What the task requires: The listing below holds a line with "unfold_M; simpl in *; subst." and a line with "#[global] Instance completion_ret". Reproduce those two lines exactly, plus everything between them.
─── Dataset content ───
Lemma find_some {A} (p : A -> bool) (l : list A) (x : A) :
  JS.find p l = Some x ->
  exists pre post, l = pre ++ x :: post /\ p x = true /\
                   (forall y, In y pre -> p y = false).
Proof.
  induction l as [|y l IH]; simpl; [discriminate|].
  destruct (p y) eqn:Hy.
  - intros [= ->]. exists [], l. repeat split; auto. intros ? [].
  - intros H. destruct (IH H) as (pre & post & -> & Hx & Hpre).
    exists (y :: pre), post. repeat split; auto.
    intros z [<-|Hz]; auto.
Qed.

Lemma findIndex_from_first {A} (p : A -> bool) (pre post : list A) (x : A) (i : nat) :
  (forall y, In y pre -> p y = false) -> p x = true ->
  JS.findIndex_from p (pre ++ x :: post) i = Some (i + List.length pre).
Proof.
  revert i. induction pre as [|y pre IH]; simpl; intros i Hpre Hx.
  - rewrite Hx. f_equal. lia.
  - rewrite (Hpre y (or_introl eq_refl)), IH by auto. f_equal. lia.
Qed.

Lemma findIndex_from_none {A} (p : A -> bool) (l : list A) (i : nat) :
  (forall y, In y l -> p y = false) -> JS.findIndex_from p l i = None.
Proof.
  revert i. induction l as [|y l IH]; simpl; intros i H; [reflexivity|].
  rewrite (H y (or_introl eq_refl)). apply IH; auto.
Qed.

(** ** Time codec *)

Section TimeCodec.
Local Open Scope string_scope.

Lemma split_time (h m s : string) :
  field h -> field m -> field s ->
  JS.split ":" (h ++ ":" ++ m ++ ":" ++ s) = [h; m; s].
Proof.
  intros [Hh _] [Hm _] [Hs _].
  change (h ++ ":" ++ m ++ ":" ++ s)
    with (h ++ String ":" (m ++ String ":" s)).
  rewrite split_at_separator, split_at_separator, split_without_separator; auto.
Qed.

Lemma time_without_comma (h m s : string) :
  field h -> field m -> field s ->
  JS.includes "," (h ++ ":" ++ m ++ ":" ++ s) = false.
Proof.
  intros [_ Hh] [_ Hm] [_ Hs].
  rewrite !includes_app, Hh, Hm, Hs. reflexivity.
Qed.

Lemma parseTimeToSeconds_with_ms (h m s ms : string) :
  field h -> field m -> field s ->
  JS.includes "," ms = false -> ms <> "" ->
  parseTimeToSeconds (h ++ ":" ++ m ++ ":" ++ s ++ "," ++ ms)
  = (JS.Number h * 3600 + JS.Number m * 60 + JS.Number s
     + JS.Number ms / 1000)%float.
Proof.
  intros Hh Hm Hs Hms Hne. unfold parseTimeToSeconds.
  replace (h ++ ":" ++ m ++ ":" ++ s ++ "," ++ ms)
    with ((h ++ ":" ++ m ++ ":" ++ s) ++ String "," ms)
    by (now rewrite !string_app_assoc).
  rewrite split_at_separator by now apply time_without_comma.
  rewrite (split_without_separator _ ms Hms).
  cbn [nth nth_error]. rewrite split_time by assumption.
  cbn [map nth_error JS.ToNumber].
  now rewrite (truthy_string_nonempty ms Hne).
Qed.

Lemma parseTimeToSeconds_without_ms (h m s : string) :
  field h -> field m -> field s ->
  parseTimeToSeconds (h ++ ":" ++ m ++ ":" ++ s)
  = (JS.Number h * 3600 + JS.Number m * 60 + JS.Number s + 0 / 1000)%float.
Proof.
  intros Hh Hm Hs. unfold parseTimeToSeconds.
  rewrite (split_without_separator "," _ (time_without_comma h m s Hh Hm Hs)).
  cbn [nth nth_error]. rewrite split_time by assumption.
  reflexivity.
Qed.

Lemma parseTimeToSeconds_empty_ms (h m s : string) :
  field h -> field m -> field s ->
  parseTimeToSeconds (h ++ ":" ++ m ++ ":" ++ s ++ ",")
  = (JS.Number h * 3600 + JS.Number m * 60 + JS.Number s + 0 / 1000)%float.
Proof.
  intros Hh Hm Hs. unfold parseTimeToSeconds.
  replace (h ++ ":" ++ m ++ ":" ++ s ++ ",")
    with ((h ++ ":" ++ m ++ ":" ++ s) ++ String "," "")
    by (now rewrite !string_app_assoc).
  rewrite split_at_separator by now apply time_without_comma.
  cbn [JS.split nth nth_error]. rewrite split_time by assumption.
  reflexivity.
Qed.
───
─── Dataset content ───
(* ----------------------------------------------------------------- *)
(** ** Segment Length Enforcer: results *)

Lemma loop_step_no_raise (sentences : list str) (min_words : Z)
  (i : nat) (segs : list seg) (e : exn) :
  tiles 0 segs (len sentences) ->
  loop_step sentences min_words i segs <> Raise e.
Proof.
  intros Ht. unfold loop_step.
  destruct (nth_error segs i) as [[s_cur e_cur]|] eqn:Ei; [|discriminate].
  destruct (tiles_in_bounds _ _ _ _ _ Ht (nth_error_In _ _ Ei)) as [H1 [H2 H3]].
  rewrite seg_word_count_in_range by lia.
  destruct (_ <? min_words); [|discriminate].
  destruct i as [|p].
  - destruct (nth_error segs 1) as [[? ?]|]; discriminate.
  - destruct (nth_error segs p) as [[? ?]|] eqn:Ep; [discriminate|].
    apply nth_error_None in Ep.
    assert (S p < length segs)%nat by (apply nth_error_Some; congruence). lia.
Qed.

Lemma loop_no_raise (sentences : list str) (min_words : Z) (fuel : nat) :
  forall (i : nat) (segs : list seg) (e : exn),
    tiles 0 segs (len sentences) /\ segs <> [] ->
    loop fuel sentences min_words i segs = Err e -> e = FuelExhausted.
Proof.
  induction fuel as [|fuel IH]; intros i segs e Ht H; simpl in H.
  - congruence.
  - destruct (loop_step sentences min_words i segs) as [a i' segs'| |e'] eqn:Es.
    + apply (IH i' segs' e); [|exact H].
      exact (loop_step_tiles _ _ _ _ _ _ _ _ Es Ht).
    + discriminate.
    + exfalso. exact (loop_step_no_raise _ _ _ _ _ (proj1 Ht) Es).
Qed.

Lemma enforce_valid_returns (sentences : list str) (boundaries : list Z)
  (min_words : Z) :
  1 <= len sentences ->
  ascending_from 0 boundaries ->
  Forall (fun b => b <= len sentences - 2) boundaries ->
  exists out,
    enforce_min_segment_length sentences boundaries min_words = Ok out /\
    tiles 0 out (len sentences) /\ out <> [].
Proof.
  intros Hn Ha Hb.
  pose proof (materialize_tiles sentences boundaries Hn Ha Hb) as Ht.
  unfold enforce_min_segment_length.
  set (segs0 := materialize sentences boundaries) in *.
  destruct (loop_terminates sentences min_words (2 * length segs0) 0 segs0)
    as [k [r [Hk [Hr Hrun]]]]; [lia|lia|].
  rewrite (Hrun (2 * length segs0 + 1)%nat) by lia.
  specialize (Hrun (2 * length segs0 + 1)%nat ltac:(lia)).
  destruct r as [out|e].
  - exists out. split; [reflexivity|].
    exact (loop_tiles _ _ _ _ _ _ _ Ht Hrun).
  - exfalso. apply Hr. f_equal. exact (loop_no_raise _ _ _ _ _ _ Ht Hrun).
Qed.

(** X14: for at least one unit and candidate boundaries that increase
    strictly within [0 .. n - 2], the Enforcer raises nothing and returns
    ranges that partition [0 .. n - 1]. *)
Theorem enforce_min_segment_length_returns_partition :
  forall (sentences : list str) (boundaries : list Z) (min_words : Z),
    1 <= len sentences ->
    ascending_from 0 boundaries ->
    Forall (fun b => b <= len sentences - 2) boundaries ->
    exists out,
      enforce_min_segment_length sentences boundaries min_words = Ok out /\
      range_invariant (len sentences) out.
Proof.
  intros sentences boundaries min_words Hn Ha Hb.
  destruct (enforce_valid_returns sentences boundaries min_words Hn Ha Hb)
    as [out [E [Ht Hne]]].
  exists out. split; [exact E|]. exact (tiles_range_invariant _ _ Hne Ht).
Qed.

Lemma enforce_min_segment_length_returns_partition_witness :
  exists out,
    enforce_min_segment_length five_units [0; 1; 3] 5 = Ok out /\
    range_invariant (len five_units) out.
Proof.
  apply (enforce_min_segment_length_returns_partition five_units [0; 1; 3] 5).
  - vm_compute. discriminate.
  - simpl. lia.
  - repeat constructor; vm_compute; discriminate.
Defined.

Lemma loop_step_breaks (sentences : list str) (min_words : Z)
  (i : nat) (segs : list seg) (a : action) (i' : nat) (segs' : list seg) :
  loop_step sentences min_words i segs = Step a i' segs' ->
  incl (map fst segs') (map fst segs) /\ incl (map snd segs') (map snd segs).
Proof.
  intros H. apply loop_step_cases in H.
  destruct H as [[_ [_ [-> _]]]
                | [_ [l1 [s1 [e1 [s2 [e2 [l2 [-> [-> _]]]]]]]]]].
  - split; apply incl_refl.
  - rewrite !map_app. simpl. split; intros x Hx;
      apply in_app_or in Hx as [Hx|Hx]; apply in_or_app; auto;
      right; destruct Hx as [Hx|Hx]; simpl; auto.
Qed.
───
─── Dataset content ───
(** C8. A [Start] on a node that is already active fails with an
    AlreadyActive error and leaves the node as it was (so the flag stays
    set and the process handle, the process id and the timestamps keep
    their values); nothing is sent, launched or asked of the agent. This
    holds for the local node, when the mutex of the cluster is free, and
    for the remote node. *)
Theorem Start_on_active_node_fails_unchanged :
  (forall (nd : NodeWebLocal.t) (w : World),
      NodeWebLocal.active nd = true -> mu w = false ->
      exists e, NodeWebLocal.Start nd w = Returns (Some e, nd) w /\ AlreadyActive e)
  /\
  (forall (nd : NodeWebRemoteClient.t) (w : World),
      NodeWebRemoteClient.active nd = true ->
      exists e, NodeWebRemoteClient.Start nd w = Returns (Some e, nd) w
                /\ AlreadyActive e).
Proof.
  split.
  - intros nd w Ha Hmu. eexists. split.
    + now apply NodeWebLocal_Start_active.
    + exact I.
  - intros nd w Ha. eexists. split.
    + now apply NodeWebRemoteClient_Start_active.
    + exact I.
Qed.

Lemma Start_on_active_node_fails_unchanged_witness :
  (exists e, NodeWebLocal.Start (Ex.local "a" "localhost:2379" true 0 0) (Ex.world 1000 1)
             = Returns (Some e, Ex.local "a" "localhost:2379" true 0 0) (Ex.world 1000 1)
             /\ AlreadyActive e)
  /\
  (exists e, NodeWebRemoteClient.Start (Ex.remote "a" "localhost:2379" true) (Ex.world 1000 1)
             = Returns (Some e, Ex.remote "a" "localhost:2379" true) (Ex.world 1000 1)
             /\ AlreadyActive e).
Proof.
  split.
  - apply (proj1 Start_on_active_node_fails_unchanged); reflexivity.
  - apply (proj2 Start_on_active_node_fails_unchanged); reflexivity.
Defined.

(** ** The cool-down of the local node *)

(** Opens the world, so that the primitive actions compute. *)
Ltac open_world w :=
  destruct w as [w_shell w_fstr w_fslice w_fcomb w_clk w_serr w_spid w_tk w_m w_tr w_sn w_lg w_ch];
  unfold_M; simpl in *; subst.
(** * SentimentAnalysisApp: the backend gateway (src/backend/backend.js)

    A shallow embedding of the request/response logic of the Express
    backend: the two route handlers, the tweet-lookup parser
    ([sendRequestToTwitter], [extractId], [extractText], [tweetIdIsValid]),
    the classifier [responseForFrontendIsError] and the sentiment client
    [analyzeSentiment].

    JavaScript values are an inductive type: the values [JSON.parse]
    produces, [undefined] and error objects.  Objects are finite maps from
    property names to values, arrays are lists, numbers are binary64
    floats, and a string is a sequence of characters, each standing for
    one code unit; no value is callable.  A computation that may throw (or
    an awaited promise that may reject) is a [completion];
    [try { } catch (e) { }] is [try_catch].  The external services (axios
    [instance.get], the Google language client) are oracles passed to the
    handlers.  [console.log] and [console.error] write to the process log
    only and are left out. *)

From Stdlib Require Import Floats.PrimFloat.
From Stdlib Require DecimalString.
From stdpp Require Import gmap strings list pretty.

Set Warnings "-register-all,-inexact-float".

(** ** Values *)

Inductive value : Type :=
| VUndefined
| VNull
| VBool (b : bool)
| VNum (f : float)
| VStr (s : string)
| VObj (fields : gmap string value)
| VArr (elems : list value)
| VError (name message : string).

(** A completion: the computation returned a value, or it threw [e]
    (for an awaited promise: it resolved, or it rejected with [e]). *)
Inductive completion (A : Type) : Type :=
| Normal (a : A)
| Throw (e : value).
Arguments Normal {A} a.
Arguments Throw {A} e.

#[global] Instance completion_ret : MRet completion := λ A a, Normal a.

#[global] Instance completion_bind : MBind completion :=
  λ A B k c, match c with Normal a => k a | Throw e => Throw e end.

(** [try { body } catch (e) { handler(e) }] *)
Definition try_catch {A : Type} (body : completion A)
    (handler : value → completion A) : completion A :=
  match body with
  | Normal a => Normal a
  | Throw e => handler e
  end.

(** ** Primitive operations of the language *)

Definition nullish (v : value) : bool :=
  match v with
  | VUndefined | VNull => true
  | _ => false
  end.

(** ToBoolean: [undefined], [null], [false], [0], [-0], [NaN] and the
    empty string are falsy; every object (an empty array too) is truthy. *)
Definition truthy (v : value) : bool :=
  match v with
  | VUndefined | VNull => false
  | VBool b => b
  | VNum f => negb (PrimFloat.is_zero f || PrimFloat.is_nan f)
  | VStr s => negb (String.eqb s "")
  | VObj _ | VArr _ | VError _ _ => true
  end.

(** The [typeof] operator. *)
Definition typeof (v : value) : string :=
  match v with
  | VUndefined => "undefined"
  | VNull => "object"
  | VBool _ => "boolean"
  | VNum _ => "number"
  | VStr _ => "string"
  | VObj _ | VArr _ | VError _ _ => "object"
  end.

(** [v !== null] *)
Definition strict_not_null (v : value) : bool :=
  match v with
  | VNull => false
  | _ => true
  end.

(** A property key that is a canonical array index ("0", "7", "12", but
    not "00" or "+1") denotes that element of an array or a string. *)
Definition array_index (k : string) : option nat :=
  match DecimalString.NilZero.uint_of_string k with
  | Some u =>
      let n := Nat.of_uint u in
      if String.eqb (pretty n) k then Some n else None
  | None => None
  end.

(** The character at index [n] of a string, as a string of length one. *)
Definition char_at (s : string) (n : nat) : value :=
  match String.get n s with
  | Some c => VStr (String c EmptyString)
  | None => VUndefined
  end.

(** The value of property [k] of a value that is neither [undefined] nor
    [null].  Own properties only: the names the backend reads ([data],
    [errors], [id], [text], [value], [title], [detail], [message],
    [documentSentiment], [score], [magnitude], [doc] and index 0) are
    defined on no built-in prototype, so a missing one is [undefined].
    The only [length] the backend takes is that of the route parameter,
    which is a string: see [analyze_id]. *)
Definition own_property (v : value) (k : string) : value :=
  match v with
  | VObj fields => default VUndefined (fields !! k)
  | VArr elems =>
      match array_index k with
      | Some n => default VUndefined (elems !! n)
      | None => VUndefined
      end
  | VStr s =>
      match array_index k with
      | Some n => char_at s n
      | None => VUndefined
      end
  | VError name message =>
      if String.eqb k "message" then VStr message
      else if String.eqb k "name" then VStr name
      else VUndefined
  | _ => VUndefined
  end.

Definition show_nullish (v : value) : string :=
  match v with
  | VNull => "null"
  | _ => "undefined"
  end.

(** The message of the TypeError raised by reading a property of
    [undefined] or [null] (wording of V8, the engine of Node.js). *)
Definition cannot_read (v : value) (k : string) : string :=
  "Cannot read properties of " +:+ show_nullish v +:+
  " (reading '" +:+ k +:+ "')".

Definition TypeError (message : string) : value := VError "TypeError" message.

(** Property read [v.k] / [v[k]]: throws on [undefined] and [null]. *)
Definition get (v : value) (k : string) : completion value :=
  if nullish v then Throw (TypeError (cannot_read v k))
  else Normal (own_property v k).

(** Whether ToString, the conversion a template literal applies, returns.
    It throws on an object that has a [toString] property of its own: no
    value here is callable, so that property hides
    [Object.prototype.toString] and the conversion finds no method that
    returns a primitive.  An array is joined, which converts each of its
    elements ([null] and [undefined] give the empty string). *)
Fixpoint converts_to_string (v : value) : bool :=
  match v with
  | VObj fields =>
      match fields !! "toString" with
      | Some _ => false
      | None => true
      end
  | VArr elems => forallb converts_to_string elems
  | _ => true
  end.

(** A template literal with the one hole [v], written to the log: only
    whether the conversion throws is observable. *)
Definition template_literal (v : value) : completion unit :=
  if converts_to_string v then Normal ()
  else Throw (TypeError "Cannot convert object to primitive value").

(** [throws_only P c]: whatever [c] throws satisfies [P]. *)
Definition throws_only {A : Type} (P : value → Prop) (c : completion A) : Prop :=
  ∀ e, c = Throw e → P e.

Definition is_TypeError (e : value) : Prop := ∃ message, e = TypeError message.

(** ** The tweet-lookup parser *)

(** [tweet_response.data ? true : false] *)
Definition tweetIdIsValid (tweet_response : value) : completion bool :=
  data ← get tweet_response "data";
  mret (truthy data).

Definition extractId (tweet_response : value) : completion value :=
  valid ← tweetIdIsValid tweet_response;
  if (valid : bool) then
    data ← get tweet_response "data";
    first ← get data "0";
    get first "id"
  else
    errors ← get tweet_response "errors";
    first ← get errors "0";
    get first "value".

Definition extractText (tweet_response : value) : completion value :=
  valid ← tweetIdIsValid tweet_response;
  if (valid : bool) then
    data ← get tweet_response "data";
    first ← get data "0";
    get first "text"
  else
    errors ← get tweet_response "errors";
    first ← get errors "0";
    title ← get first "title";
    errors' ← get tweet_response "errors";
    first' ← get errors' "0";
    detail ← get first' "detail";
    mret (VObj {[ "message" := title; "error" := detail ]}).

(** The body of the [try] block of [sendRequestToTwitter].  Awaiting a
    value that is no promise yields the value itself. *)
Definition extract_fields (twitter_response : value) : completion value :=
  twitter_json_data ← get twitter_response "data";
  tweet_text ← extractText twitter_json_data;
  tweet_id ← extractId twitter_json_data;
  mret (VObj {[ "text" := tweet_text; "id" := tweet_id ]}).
───
Response to this task:
  unfold_M; simpl in *; subst.
(** * SentimentAnalysisApp: the backend gateway (src/backend/backend.js)

    A shallow embedding of the request/response logic of the Express
    backend: the two route handlers, the tweet-lookup parser
    ([sendRequestToTwitter], [extractId], [extractText], [tweetIdIsValid]),
    the classifier [responseForFrontendIsError] and the sentiment client
    [analyzeSentiment].

    JavaScript values are an inductive type: the values [JSON.parse]
    produces, [undefined] and error objects.  Objects are finite maps from
    property names to values, arrays are lists, numbers are binary64
    floats, and a string is a sequence of characters, each standing for
    one code unit; no value is callable.  A computation that may throw (or
    an awaited promise that may reject) is a [completion];
    [try { } catch (e) { }] is [try_catch].  The external services (axios
    [instance.get], the Google language client) are oracles passed to the
    handlers.  [console.log] and [console.error] write to the process log
    only and are left out. *)

From Stdlib Require Import Floats.PrimFloat.
From Stdlib Require DecimalString.
From stdpp Require Import gmap strings list pretty.

Set Warnings "-register-all,-inexact-float".

(** ** Values *)

Inductive value : Type :=
| VUndefined
| VNull
| VBool (b : bool)
| VNum (f : float)
| VStr (s : string)
| VObj (fields : gmap string value)
| VArr (elems : list value)
| VError (name message : string).

(** A completion: the computation returned a value, or it threw [e]
    (for an awaited promise: it resolved, or it rejected with [e]). *)
Inductive completion (A : Type) : Type :=
| Normal (a : A)
| Throw (e : value).
Arguments Normal {A} a.
Arguments Throw {A} e.

#[global] Instance completion_ret : MRet completion := λ A a, Normal a.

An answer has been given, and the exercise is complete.